Hermite’s Identity

Section 3.2 Hermite’s Identity

Theorem 3.2.1. Hermite’s Identity.

For any real \(x\) and positive integer \(n\text{,}\)

\begin{equation} \sum_{0 \leq k \leq n-1} \left\lfloor x + \frac{k}{n} \right\rfloor = \lfloor n x \rfloor\tag{3.2.1} \end{equation}

Example 3.2.2.

If \(n=1\) the statement says:

\begin{equation*} \sum_{k=0} \left\lfloor x + \frac{k}{1} \right\rfloor = \lfloor x + 0 \rfloor = \lfloor 1 x \rfloor\text{.} \end{equation*}

If \(n=2\) the sum is:

\begin{equation*} \sum_{0 \leq k \leq 1} \left\lfloor x + \frac{k}{n} \right\rfloor = \lfloor x \rfloor + \left\lfloor x + \frac{1}{2} \right\rfloor\text{.} \end{equation*}

Say \(\lfloor x \rfloor = m\text{.}\) If \(m \leq x \lt m + \frac{1}{2}\) then

\begin{equation*} \lfloor x \rfloor + \left\lfloor x + \frac{1}{2} \right\rfloor = m + m = 2m \end{equation*}

and

\begin{equation*} \lfloor 2x \rfloor = 2m \end{equation*}

because \(2m \leq 2x \lt 2m+1\text{.}\) Otherwise if \(m + \frac{1}{2} \leq x \lt m+1\) then

\begin{equation*} \lfloor x \rfloor + \left\lfloor x + \frac{1}{2} \right\rfloor = m + (m+1) = 2m+1 = \lfloor 2x \rfloor \end{equation*}

because \(2m+1 \leq 2x \lt 2m+2\text{.}\)

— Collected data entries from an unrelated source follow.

(** The second half of [CowHandler], from the newly allocated page [q]. *)
Lemma wp_cow_copy s q fl ps i a va e (Q : Z → kst → Prop) :
  world s (q :: fl) ps → ps !! i = Some a → in_as a va → pte_addr (as_tab a) va = Some e →
  is_cow (upte s a va) = true →
  (∀ s' fl', world s' fl' ps → same_view s ps s' ps → made_writable s a va s' →
     perms_kept s ps s' → calm s (q :: fl) ps s' fl' → one_page s (q :: fl) ps i s' fl' → Q 0 s') →
  wp (v ← load64 e;
      let pa := PTE2PA v in
      kmemmove q pa PGSIZE;;
      kfree pa;;
      v ← load64 e;
      store64 e (Z.lor (Z.lor (PA2PTE q) PTE_W) (PTE_FLAGS v));;
      v ← load64 e;
      store64 e (Z.land v (Z.lnot PTE_COW));;
      mret 0) Q (taken q s).
Proof.
  intros Hw Hi Hva He Hcow HQ. pose proof (wo_map _ _ _ Hw _ _ _ Hi Hva) as (Hlf & Hc & Hpo).
  pose proof (world_vm_ok _ _ _ _ _ Hw Hi) as Hok. pose proof (in_as_legal _ _ _ _ _ _ Hw Hi Hva) as Hleg.
  assert (∀ m, ld64 m e = pte_of m (as_tab a) va) as Hld by (intros m; by apply pte_of_addr).
  destruct (kinv_head _ _ _ (wo_inv _ _ _ Hw)) as [Hq _].
  apply wp_bind, wp_load64. rewrite Hld.
  rewrite (_ : pte_of (mem (taken q s)) (as_tab a) va = upte s a va); last first.
  { destruct (grown_taken s q fl (as_root a) (as_tab a) (mem (taken q s)) Hok) as (_ & _ & Hs); [|apply Hs].
    intros x Hx. simpl. by rewrite ld8_memset_page decide_False. }
  apply wp_bind, wp_kmemmove. pose proof (copied_bytes s q fl ps i a va) as Hcopy.
  set (m2 := memmove _ _ _ _) in *. set (v := upte s a va) in *.
  destruct (grown_taken s q fl (as_root a) (as_tab a) m2 Hok) as (Hg2 & Hok2 & Hs2).
  { intros x Hx. rewrite Hcopy // decide_False //. }
  pose proof (as_pages_in s ps i a va Hi Hva) as Hin.
  destruct (mapped_page _ _ _ _ Hw Hin) as (_ & Hr1 & Hpf).
  apply wp_bind, (wp_kfree_vm (PTE2PA v) _ fl (as_root a) (as_tab a)); [done|done| | |].
  { by rewrite (grown_ref_mapped _ _ _ _ _ _ _ _ _ Hw Hg2 Hin). }
  { intros π. by eapply wo_table. }
  intros s3 fl3 Hok3 Hd3 Hs3. apply wp_bind, wp_load64. rewrite Hld Hs3 Hs2.
  apply wp_bind, wp_store64, wp_bind, wp_load64. simpl. rewrite ld64_st64.
  assert (pte_of (mem s3) (as_tab a) va = v) as Hv3 by by rewrite Hs3 Hs2.
  destruct (mapped_to_priv s3 fl3 (as_root a) (as_tab a) va e q) as [Hu Hm5]; [done..|by rewrite Hv3|].
  rewrite Hv3 in Hu Hm5. change (pte_of (mem s) (as_tab a) va) with v. rewrite Hu.
  apply wp_bind, wp_store64, wp_ret.
  pose proof (λ x, Hcopy x Hw Hi Hva) as Hcopy'.
  pose proof (private_world s q fl ps i a va m2 s3 _ fl3 Hw Hi Hva Hcopy' Hd3 Hs3 Hm5).
  apply (HQ _ fl3); [done|..].
  - exact (private_view s q fl ps i a va m2 s3 _ fl3 Hw Hi Hva Hcopy' Hd3 Hs3 Hm5).
  - intros va' Hva'. rewrite (private_upte s q fl ps i a va m2 s3 _ fl3 Hw Hi Hcopy' Hs3 Hm5) //.
    case_decide; [|done]. by destruct (priv_pte_ok q v Hq Hc) as (_ & _ & _ & _ & HW & _).
  - intros j b va' Hj Hva'. unfold writable. destruct (decide (j = i)) as [->|Hji].
    + assert (b = a) as -> by congruence.
      rewrite (private_upte s q fl ps i a va m2 s3 _ fl3 Hw Hi Hcopy' Hs3 Hm5) //. case_decide as E; [|done].
      assert (upte s a va' = v) as -> by (unfold in_as, span in *; apply pte_of_page; lia).
      destruct (priv_pte_ok q v Hq Hc) as (_ & _ & _ & HU & HW & _). by rewrite HU Hcow /is_cow HW.
    + rewrite (upte_ext s) //. by eapply (private_others s q fl ps i a va m2 s3 _ fl3 Hw Hi Hva Hcopy' Hd3 Hs3 Hm5).
  - exact (private_calm s q fl ps i a va m2 s3 _ fl3 Hw Hi Hva Hcopy' Hd3 Hs3 Hm5).
  - split; [destruct (dr_fl _ _ _ _ _ _ Hd3) as (new & -> & _); rewrite length_app /=; lia|].
    intros j b va' Hj Hji. rewrite (upte_ext s) //.
    by eapply (private_others s q fl ps i a va m2 s3 _ fl3 Hw Hi Hva Hcopy' Hd3 Hs3 Hm5).
Qed.

(** The first half of [CowHandler] on a copy-on-write page always gets to
    the allocation. *)
Lemma CowHandler_alloc s fl ps i a va e :
  world s fl ps → ps !! i = Some a → in_as a va → pte_addr (as_tab a) va = Some e →
  flag (upte s a va) PTE_U = true → flag (upte s a va) PTE_COW = true →
  CowHandler (as_root a) va s =
    (mem ← kalloc;
     if mem =? 0 then mret (-2)
     else
       v ← load64 e;
       let pa := PTE2PA v in
       kmemmove mem pa PGSIZE;;
       kfree pa;;
       v ← load64 e;
       store64 e (Z.lor (Z.lor (PA2PTE mem) PTE_W) (PTE_FLAGS v));;
       v ← load64 e;
       store64 e (Z.land v (Z.lnot PTE_COW));;
       mret 0) s.
Proof.
  intros Hw Hi Hva He HU HC. pose proof (wo_map _ _ _ Hw _ _ _ Hi Hva) as Hu.
  pose proof (world_vm_ok _ _ _ _ _ Hw Hi) as Hok. pose proof (in_as_legal _ _ _ _ _ _ Hw Hi Hva) as Hleg.
  destruct (wo_locks _ _ _ Hw) as [_ Hrl].
  pose proof (pte_addr_nonzero _ _ _ _ _ (sp_wf _ _ _ _ (vo_space _ _ _ _ Hok)) He) as Hnz.
  destruct (cow_count s fl (upte s a va) (wo_inv _ _ _ Hw) Hu) as [Hidx Hcnt].
  rewrite /CowHandler {1}/mbind {1}/M_bind (walk_noalloc _ (as_tab a)) //; [|apply Hok].
  rewrite He /= (proj2 (Z.eqb_neq e 0) Hnz).
  rewrite {1}/mbind {1}/M_bind {1}/load64 {1}/gets (pte_of_addr _ _ _ _ He).
  change (pte_of (mem s) (as_tab a) va) with (upte s a va). rewrite (proj1 (proj1 Hu)) HU HC /=.
  rewrite {1}/mbind {1}/M_bind acquire_eq //.
  rewrite {1}/mbind {1}/M_bind {1}/load64 {1}/gets (pte_of_addr _ _ _ _ He).
  change (pte_of _ (as_tab a) va) with (upte s a va).
  rewrite {1}/mbind {1}/M_bind /pgref_get Hidx {1}/gets.
  change (count _ (PGINDEX _)) with (count s (PGINDEX (upte s a va))). rewrite Hcnt /=.
  rewrite {1}/mbind {1}/M_bind release_eq; [by rewrite relock|rewrite /held /=; set_solver].
Qed.

Lemma wp_CowHandler s fl ps i a va (Q : Z → kst → Prop) :
  world s fl ps → ps !! i = Some a → in_as a va →
  flag (upte s a va) PTE_U = true → flag (upte s a va) PTE_COW = true →
  (∀ s' fl', world s' fl' ps → same_view s ps s' ps → made_writable s a va s' →
     perms_kept s ps s' → calm s fl ps s' fl' → one_page s fl ps i s' fl' → Q 0 s') →
  (fl = [] → Q (-2) s) →
  wp (CowHandler (as_root a) va) Q s.
Proof.
  intros Hw Hi Hva HU HC HQ Hoom. pose proof (wo_map _ _ _ Hw _ _ _ Hi Hva) as (Hlf & _).
  destruct (leaf_addr _ _ _ Hlf) as [e He].
  rewrite {1}/wp (CowHandler_alloc s fl ps i a va e) //.
  apply wp_bind, (wp_kalloc s fl); [apply Hw|apply Hw| |by intros ->; apply wp_ret, Hoom].
  intros q fl' -> _. destruct (kinv_head _ _ _ (wo_inv _ _ _ Hw)) as [Hq _].
  pose proof (page_ok_range q Hq). rewrite (_ : q =? 0 = false); [|lia].
  eapply wp_cow_copy; [done..|by rewrite /is_cow HC orb_true_r|done].
Qed.

Lemma CowHandler_not_cow s fl ps i a va :
  world s fl ps → ps !! i = Some a → in_as a va →
  flag (upte s a va) PTE_U && flag (upte s a va) PTE_COW = false →
  CowHandler (as_root a) va s = Ret (-1, s).
Proof.
  intros Hw Hi Hva E. pose proof (world_vm_ok _ _ _ _ _ Hw Hi) as Hok.
  destruct (wo_map _ _ _ Hw _ _ _ Hi Hva) as (Hlf & _). destruct (leaf_addr _ _ _ Hlf) as [e He].
  pose proof (pte_addr_nonzero _ _ _ _ _ (sp_wf _ _ _ _ (vo_space _ _ _ _ Hok)) He) as Hnz.
  rewrite /CowHandler {1}/mbind {1}/M_bind (walk_noalloc _ (as_tab a));
    [|apply Hok|by eapply in_as_legal].
  rewrite He /= (proj2 (Z.eqb_neq e 0) Hnz).
  rewrite {1}/mbind {1}/M_bind {1}/load64 {1}/gets (pte_of_addr _ _ _ _ He).
  change (pte_of (mem s) (as_tab a) va) with (upte s a va).
  by rewrite (proj1 Hlf) /= -negb_andb E.
Qed.

(** C24: on a mapped user page, [CowHandler] refuses a page that is not
    copy-on-write and changes nothing; on a copy-on-write page it returns 0
    with that page writable for this process, no process seeing a change in
    its memory and all sharing still copy-on-write, or it returns -2,
    changing nothing, when no page is free. *)
Theorem CowHandler_spec s fl ps i a va :
  world s fl ps → ps !! i = Some a → in_as a va →
  wp (CowHandler (as_root a) va) (λ r s',
    if flag (upte s a va) PTE_U && flag (upte s a va) PTE_COW then
      (r = 0 ∧ ∃ fl', world s' fl' ps ∧ same_view s ps s' ps ∧ made_writable s a va s') ∨
      (r = -2 ∧ s' = s ∧ fl = [])
    else r = -1 ∧ s' = s) s.
Proof.
  intros Hw Hi Hva. destruct (flag (upte s a va) PTE_U && flag (upte s a va) PTE_COW) eqn:E.
  - apply andb_true_iff in E as [HU HC]. eapply wp_CowHandler; [done..| |].
    + intros s' fl' ??????. left. eauto.
    + by right.
  - by eapply wp_Ret; [eapply CowHandler_not_cow|].
Qed.

(** C38: the test for a single reference in [CowHandler] reads the count at
    [*pte >> 12], which is not the page's: even the only owner of a
    copy-on-write page gets -2 when no page is free. *)
Theorem CowHandler_sole_owner_fails s ps i a va :
  world s [] ps → ps !! i = Some a → in_as a va →
  flag (upte s a va) PTE_U = true → flag (upte s a va) PTE_COW = true →
  ref s (PTE2PA (upte s a va)) = 1 →
  CowHandler (as_root a) va s = Ret (-2, s).
Proof.
  intros Hw Hi Hva HU HC _.
  destruct (wo_map _ _ _ Hw _ _ _ Hi Hva) as (Hlf & _). destruct (leaf_addr _ _ _ Hlf) as [e He].
  rewrite (CowHandler_alloc s [] ps i a va e) // /mbind /M_bind kalloc_empty_eq //; [apply Hw|].
  apply (ki_chain _ _ (wo_inv _ _ _ Hw)).
Qed.

(** C39: a user store fault at an address of [MAXVA] or above makes
    [CowHandler] panic in [walk], whatever the state. *)
Theorem CowHandler_maxva_panics pagetable va s :
  MAXVA ≤ va → CowHandler pagetable va s = Panic "walk".
Proof.
  intros Hva. rewrite /CowHandler /walk /mbind /M_bind. by destruct (Z.leb_spec MAXVA va); [|lia].
Qed.
End cow.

The textbook gives several generalizations of this theorem, for example summing \(0 \leq k \leq m-1\) where \(m\) can be a different integer than \(n\text{.}\) For class we’ll just give a direct proof of Hermite’s identity rather than one of the generalizations.

Proof.

Let \(m\) be the integer such that

\begin{equation*} \frac{m}{n} \leq x \lt \frac{m+1}{n} \text{,} \end{equation*}

in other words \(m = \lfloor n x \rfloor\text{.}\) Write \(m = q n + r\) where \(0 \leq r \lt n\text{.}\) Observe that \(q + \frac{r}{n} \leq x \lt q + \frac{r+1}{n}\text{.}\) In particular \(\lfloor x \rfloor = q\text{.}\)

For \(0 \leq k \leq n - r - 1\) we have

\begin{align*} q \amp \leq x \\ \amp \leq x + \frac{k}{n} \\ \amp \lt \frac{m+1}{n} + \frac{k}{n} \\ \amp \leq \frac{q n + r + 1 + (n-r-1)}{n} \\ \amp = q + 1 \text{.} \end{align*}

That is,

\begin{equation*} q \leq x + \frac{k}{n} \lt q+1 \text{.} \end{equation*}

Then \(\left\lfloor x + \frac{k}{n} \right\rfloor = q \text{.}\)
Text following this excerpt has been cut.